Recent studies suggest the dogma of "resting the pancreas" by not feeding patients is not beneficial for cats. While concern exists for feeding vomiting patients, cats with pancreatitis rarely vomit. Cats are particularly susceptible to negative consequences of withholding food due to their propensity to develop hepatic lipidosis. Early nutritional support appears beneficial in the management of pancreatitis in both humans and dogs. Ideally nutrition would be achieved using a jejunostomy tube in order to bypass the pancreas. However j-tubes are not practical in most situations. In cats that will not eat on their own, a variety of feeding tubes including nasoesophageal and nasogastric tubes can be used. In cats where there is an expectation that anorexia may be prolonged, an esophagostomy tube should be considered. A 2009 study by Klaus et al. found that nasogastric tube feeding was well tolerated in cats with pancreatitis and associated with few complications. Enteral nutrition is preferred to TPN or PPN because it is beneficial for enterocyte health. The composition of the diet fed (ie fat content) does not seem to be of importance in feline pancreatitis (either in generation of disease or in treatment).

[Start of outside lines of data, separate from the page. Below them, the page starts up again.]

Lemma lseg_in_heap h p ps xs q r : lseg h p ps xs q -> r ∈ ps -> is_Some (h !! r).
Proof.
  induction 1 as [ | p e ps xs q He Hseg IH]; [by intros ?%elem_of_nil | ].
  intros [-> | Hin]%elem_of_cons; [by eexists | by apply IH].
Qed.

Lemma lseg_size h p ps xs q : lseg h p ps xs q -> NoDup ps -> (length ps <= size h)%nat.
Proof.
  intros Hseg Hnd. rewrite <- (size_list_to_set (C := gset ptr) ps), <- size_dom by done.
  apply subseteq_size. intros r Hr%elem_of_list_to_set. apply elem_of_dom.
  by eapply lseg_in_heap.
Qed.

Lemma lseg_nil_inv h p xs q : lseg h p [] xs q -> xs = [] /\ p = q.
Proof. by inversion 1. Qed.

Lemma lseg_cons_inv h p r ps xs q :
  lseg h p (r :: ps) xs q ->
  exists e xs', p = Some r /\ xs = item e :: xs' /\ h !! r = Some e /\ lseg h (next e) ps xs' q.
Proof. inversion 1; subst. by eexists _, _. Qed.

(** A segment that ends in NULL starts at NULL exactly when it is empty. *)
Lemma lseg_None h ps xs q : lseg h None ps xs q -> ps = [] /\ xs = [] /\ q = None.
Proof. by inversion 1. Qed.

Lemma shape_empty l ps xs : list_shape l ps xs -> IsEmpty l = bool_decide (xs = []).
Proof.
  intros [_ _ _ Hn _]. unfold IsEmpty. rewrite Hn. destruct xs; simpl; [done | ].
  apply Z.eqb_neq. lia.
Qed.
End Representation.

(** ** Each method against the sequence *)

Section Refinement.
Context {T : Type} `{EqDecision T}.
Implicit Types (h : gmap ptr (ListElement T)) (l : List T) (x : T) (xs : list T).

Lemma deref_Some h p e : h !! p = Some e -> deref h (Some p) = Ok e.
Proof. intros H. simpl. by rewrite H. Qed.

Lemma set_next_Some h p e q :
  h !! p = Some e -> set_next h (Some p) q = Ok (<[p := mkElement q (item e)]> h).
Proof. intros H. simpl. by rewrite H. Qed.

Lemma IsInList_loop_spec fuel h p ps xs x :
  lseg h p ps xs None -> (length ps < fuel)%nat ->
  IsInList_loop fuel h p x = Ok (bool_decide (x ∈ xs)).
Proof.
  revert p ps xs. induction fuel as [ | f IH]; intros p ps xs Hseg Hlen; [lia | ].
  inversion Hseg as [q | p' e ps' xs' q He Hseg']; subst; simpl.
  - done.
  - rewrite He. rsimp. case_bool_decide as Ex.
    + rewrite bool_decide_eq_true_2 by (rewrite elem_of_cons; auto). done.
    + rewrite (IH _ _ _ Hseg') by (simpl in Hlen; lia). f_equal.
      apply bool_decide_ext. rewrite elem_of_cons. tauto.
Qed.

There is no evidence supporting that bacteria plays a role in the generation of feline pancreatitis. Antibiotic therapy should be used in cases with concurrent diseases such as neutrophilic cholangitis or with suspected infectious complications such as pancreatic abscess. The role of antibiotics in the treatment of uncomplicated pancreatitis is controversial.

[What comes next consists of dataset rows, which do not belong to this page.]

(** Changing one bucket. *)
Lemma stores_change bs n xs xss i ys :
  stores bs n xs xss -> xss !! i = Some ys ->
  exists rest, xs ≡ₚ ys ++ rest /\
    forall b' zs xs', list_repr b' zs -> (forall x, x ∈ zs -> home n (getKey x) = i) ->
      xs' ≡ₚ zs ++ rest -> NoDup (getKey <$> xs') ->
      stores (<[i := b']> bs) n xs' (<[i := zs]> xss).
Proof.
  intros Hs Hi. destruct (concat_lookup xss i ys Hi) as (rest & E & Hc).
  exists rest. split; [by rewrite <- (s_items _ _ _ _ Hs) | ].
  intros b' zs xs' Hr Hh Hp Hnd. split.
  - apply Forall2_insert; [apply Hs | done].
  - rewrite length_insert. apply Hs.
  - intros j ws x Hj Hx. destruct (decide (j = i)) as [-> | Hne].
    + rewrite list_lookup_insert_eq in Hj by by eapply lookup_lt_Some. simplify_eq. auto.
    + rewrite list_lookup_insert_ne in Hj by done. by eapply Hs.
  - by rewrite Hc, Hp.
  - done.
Qed.

(** Appending to the bucket of the key. *)
Lemma AppendTo_stores ht xs xss x :
  stores (buckets ht) (numBuckets ht) xs xss -> 0 < numBuckets ht < 2 ^ 31 ->
  getKey x ∉ getKey <$> xs ->
  exists bs xss', AppendTo getKey hash ht x = Ok (mkTable bs (numBuckets ht) (numItems ht)) /\
    stores bs (numBuckets ht) (x :: xs) xss'.
Proof.
  intros Hs Hn Hx. unfold AppendTo. rewrite HashValue_home by done. rsimp.
  destruct (stores_bucket _ _ _ _ (getKey x) Hs ltac:(lia)) as (b & ys & -> & Hb & Hys & Hr).
  rsimp. assert (x ∉ ys) as Hnx.
  { intros Hin. apply Hx, list_elem_of_fmap_2. by eapply stores_elem. }
  destruct (Append_repr b ys x Hr Hnx) as (b' & -> & Hr'). rsimp.
  pose proof (lookup_lt_Some _ _ _ Hb).
  rewrite zset_in_range by lia. rsimp. rewrite Nat2Z.id.
  destruct (stores_change _ _ _ _ _ _ Hs Hys) as (rest & E & Hch).
  eexists _, _. split; [done | ]. apply (Hch b' (ys ++ [x])); [done | | | ].
  - intros y [Hy | Hy%list_elem_of_singleton]%elem_of_app; [by eapply Hs | by subst].
  - rewrite E. solve_Permutation.
  - simpl. constructor; [done | apply Hs].
Qed.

A plethora of other therapeutic strategies have been recommended in the treatment of pancreatitis, both in humans and in veterinary patients. Few of these have been critically evaluated in cats. Dopamine infusion was shown to have beneficial effects if administered within twelve hours of experimentally inducing feline pancreatitis, but not to be beneficial if administered later in the course of disease. Dopamine is therefore not recommended for routine use. Surgery has been anecdotally recommended for patients with pancreatic abscesses and pseudocyts as well as for cats with complete biliary obstruction; surgery also allows placement of jejunostomy tubes. There has not been any rigorous scientific study of the role of surgery in treating feline pancreatitis.
Pancreatitis in cats varies tremendously in terms of severity and prognosis. Cats with single episodes of mild pancreatitis have an excellent prognosis. Some cats suffer from repeated bouts of severe pancreatitis and have a much more guarded prognosis. There is no currently known treatment or dietary strategy to prevent future episodes of pancreatitis in cats. Aggressive fluid therapy and nutritional support are recommended in the treatment of feline pancreatitis. Identification and appropriate treatment of concurrent disorders is essential.